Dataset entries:
+--

(** C30. When every request fails, a new controller tries the entries in order, each exactly
    [maxAttempts] times, and then is exhausted; before the last of these attempts it never
    is.  So the chain always terminates, after [maxAttempts * entries.length] failures. *)
Theorem full_walk ch maxA c t why :
  construct ch maxA = Ok c -> entries ch <> [] -> Forall (fun s => s <> []) (entries ch) ->
  let n := (length (entries ch) * Z.to_nat maxA)%nat in
  map selector (tried (attempts t why n c)) = concat (map (replicate (Z.to_nat maxA)) (entries ch)) /\
  exhaustedForTurn (attempts t why n c) = true /\
  (forall k, (k < n)%nat -> exhaustedForTurn (attempts t why k c) = false).
Proof.
  unfold construct. destruct (Z.ltb_spec maxA 1); [done|]. intros [= <-] Hne Hall.
  set (c0 := mkController _ _ _ _ _ _ _ _ _ _).
  assert (Hpos : 0 < zlen (entries ch)).
  { clear -Hne. destruct (entries ch) as [|e es]; [done|].
    rewrite zlen_cons. pose proof (zlen_nonneg es). lia. }
  assert (H0 : at_pos c0 c0 0 0).
  { unfold at_pos. cbn. split_and!; try done. by destruct (Z.eqb_spec (zlen (entries ch)) 0); [lia|]. }
  assert (Hwalk : forall i j, (i < length (entries ch))%nat -> (j < Z.to_nat maxA)%nat ->
    let c := attempts t why (i * Z.to_nat maxA + j) c0 in
    at_pos c0 c i j /\ map selector (tried c) = walk_prefix c0 i j).
  { intros i j Hi Hj. apply (walk_positions c0 t why i j H0); try done; unfold c0, n_entries, zlen; simpl; lia. }
  set (m := Z.to_nat maxA) in *. set (l := length (entries ch)) in *.
  assert (Hl : (0 < l)%nat) by (unfold zlen in Hpos; lia).
  destruct (Hwalk (l - 1)%nat (m - 1)%nat ltac:(lia) ltac:(lia)) as [Hp Ht].
  destruct (lookup_lt_is_Some_2 (entries ch) (l - 1)) as [s Hs]; [lia|].
  destruct (attempt_step c0 _ t why _ _ s Hp ltac:(done) ltac:(cbn; lia) Hs) as [Ht' Hn].
  { by eapply Forall_lookup_1 in Hall. }
  cbn in Hn. destruct (Z.ltb_spec (Z.of_nat (m - 1) + 1) maxA); [lia|].
  unfold n_entries, zlen in Hn; cbn in Hn. fold l in Hn.
  destruct (Z.ltb_spec (Z.of_nat (l - 1) + 1) (Z.of_nat l)); [lia|].
  assert (Hlast : attempts t why (l * m) c0
                  = attempt t why (attempts t why ((l - 1) * m + (m - 1)) c0)).
  { replace (l * m)%nat with (S ((l - 1) * m + (m - 1))) by nia. done. }
  rewrite Hlast. split_and!.
  - rewrite Ht', map_app, Ht. pose proof (walk_prefix_row c0 _ _ Hs) as Hrow.
    unfold walk_prefix in *. cbn in Hrow |- *. rewrite Hs in Hrow |- *. cbn in Hrow |- *.
    rewrite <- app_assoc, <- replicate_S_end. fold m in Hrow.
    replace (S (m - 1)) with m by lia. fold m. rewrite Hrow, app_nil_r.
    rewrite take_ge by lia. done.
  - apply Hn.
  - intros k Hk. destruct (Hwalk (k / m)%nat (k mod m)%nat) as [Hp' _].
    + apply Nat.Div0.div_lt_upper_bound. lia.
    + apply Nat.mod_upper_bound. lia.
    + rewrite (Nat.mul_comm (k / m)), <- Nat.div_mod_eq in Hp'. apply Hp'.
Qed.

(** Once the chain is exhausted for the turn, starts, failures, skips, advances and
    credential restores change neither the position nor any counter, and every failure
    reports [exhausted], until a reset or a reseed. *)
Theorem exhausted_sticky c t why :
  exhaustedForTurn c = true ->
  onAttemptStarted c = c /\ onAttemptFailure t why c = (exhausted_, c) /\
  advance c = (false, c) /\ restorePreviousEntryForRetry c = (false, c) /\
  activeIndex (snd (onResolutionSkip why c)) = activeIndex c /\
  totalAttemptsUsed (snd (onResolutionSkip why c)) = totalAttemptsUsed c.
Proof.
  intros H. unfold onAttemptStarted, onAttemptFailure, onResolutionSkip, advance,
    restorePreviousEntryForRetry.
  cbn. rewrite H, orb_true_r. by destruct (presentSelector c).
Qed.
End FallbackChain.

(** ** Delays

    Milliseconds are integers; [random] is the rational that the injected generator
    returned.  [2 ** k] is exact for the values the caps allow. *)

Definition exponential (base k : Z) : Z := base * 2 ^ Z.max 0 k.

Definition cappedExponentialWithFullJitter (base maxDelay k : Z) (random : Q) : Z :=
  let e := exponential base (k - 1) in
  let cap := if 0 <? maxDelay then Z.min e maxDelay else e in
  Qfloor (inject_Z (Z.max 0 cap) * Qmax 0 (Qmin 1 random)).

Definition compactionRetryDelay (base maxDelay attempt : Z) (retryAfter : option Z) : Z :=
  let e := exponential base attempt in
  let hint := match retryAfter with Some h => Z.max 0 h | None => 0 end in
  let hinted := Z.max e hint in
  let bounded := if 0 <? maxDelay then Z.min hinted maxDelay else hinted in
  Z.max 0 bounded.

Definition effectiveFallbackDelay (base maxDelay k : Z) (retryAfter : option Z) (random : Q) : Z :=
  Z.max (cappedExponentialWithFullJitter base maxDelay k random)
    (match retryAfter with Some h => h | None => 0 end).

Lemma exponential_nonneg base k : 0 <= base -> 0 <= exponential base k.
Proof. intros. unfold exponential. pose proof (Z.pow_nonneg 2 (Z.max 0 k)). nia. Qed.

Lemma unit_interval (r : Q) : (0 <= Qmax 0 (Qmin 1 r) <= 1)%Q.
Proof.
  split; [apply Q.le_max_l|]. apply Q.max_lub; [discriminate|apply Q.le_min_l].
Qed.

(** A jittered delay is never negative and never above the configured cap, whatever the
    generator returns, and never above the exponential backoff; the fallback delay is at
    least the server's [Retry-After]; the compaction delay never exceeds a positive cap,
    not even for a larger [Retry-After]. *)
Theorem delays_bounded base maxDelay k hint (r : Q) :
  0 <= base ->
  0 <= cappedExponentialWithFullJitter base maxDelay k r <= exponential base (k - 1) /\
  (0 < maxDelay -> cappedExponentialWithFullJitter base maxDelay k r <= maxDelay) /\
  hint <= effectiveFallbackDelay base maxDelay k (Some hint) r /\
  0 <= compactionRetryDelay base maxDelay k (Some hint) /\
  (0 < maxDelay -> compactionRetryDelay base maxDelay k (Some hint) <= maxDelay).
Proof.
  intros Hb. pose proof (exponential_nonneg base (k - 1) Hb) as He.
  assert (Hj : forall cap, 0 <= cap ->
    0 <= Qfloor (inject_Z cap * Qmax 0 (Qmin 1 r)) <= cap).
  { intros cap Hcap. destruct (unit_interval r) as [H0 H1]. split.
    - change 0 with (Qfloor 0). apply Qfloor_resp_le. apply Qmult_le_0_compat; [|done].
      change 0%Q with (inject_Z 0). by rewrite <- Zle_Qle.
    - rewrite <- (Qfloor_Z cap) at 2. apply Qfloor_resp_le.
      rewrite <- (Qmult_1_r (inject_Z cap)) at 2. rewrite !(Qmult_comm (inject_Z cap)).
      apply Qmult_le_compat_r; [done|]. change 0%Q with (inject_Z 0). by rewrite <- Zle_Qle. }
  unfold effectiveFallbackDelay, compactionRetryDelay, cappedExponentialWithFullJitter.
  cbv zeta. destruct (Z.ltb_spec 0 maxDelay); cbv beta iota.
  - specialize (Hj (Z.max 0 (Z.min (exponential base (k - 1)) maxDelay)) ltac:(lia)).
    split_and!; try lia.
  - specialize (Hj (Z.max 0 (exponential base (k - 1))) ltac:(lia)). split_and!; try lia.
Qed.

(** ** Witnesses *)

Definition demo_chain : ConfiguredFallbackChain :=
  {| role := u "main"; entries := [u "a"; u "b"]; origin := u "settings"; identity := None;
     explicitHead := true |}.
Definition demo_controller : @Controller unit :=
  mkController demo_chain 2 0 0 [] false 0 [] [] false.

Lemma budget_bounded_witness :
  0 <= totalAttemptsUsed (run fstep [FStarted; FFailure tt []; FFailure tt []; FRestorePrevious]
                            demo_controller).
Proof.
  destruct (budget_bounded demo_chain 2 demo_controller
              [FStarted; FFailure tt []; FFailure tt []; FRestorePrevious]) as [H _];
    [reflexivity|apply H].
Defined.

Lemma full_walk_witness :
  map selector (tried (attempts tt [] 4 demo_controller)) = [u "a"; u "a"; u "b"; u "b"].
Proof.
  destruct (full_walk demo_chain 2 demo_controller tt []) as [H _];
    [reflexivity|discriminate|repeat constructor; discriminate|exact H].
Defined.

Lemma exhausted_sticky_witness :
  onAttemptStarted (attempts tt [] 4 demo_controller) = attempts tt [] 4 demo_controller.
Proof. apply (exhausted_sticky _ tt []). vm_compute. reflexivity. Defined.

Lemma delays_bounded_witness : cappedExponentialWithFullJitter 500 8000 7 (1 # 2) <= 8000.
Proof. destruct (delays_bounded 500 8000 7 0 (1 # 2)) as (_ & H & _); [lia|apply H; lia]. Defined.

+--

§ **Task requirements**
From the data above, copy each line that holds "cappedExponentialWithFullJitter".

§ **Task result**
Definition cappedExponentialWithFullJitter (base maxDelay k : Z) (random : Q) : Z :=
  Z.max (cappedExponentialWithFullJitter base maxDelay k random)
  0 <= cappedExponentialWithFullJitter base maxDelay k r <= exponential base (k - 1) /\
  (0 < maxDelay -> cappedExponentialWithFullJitter base maxDelay k r <= maxDelay) /\
  unfold effectiveFallbackDelay, compactionRetryDelay, cappedExponentialWithFullJitter.
Lemma delays_bounded_witness : cappedExponentialWithFullJitter 500 8000 7 (1 # 2) <= 8000.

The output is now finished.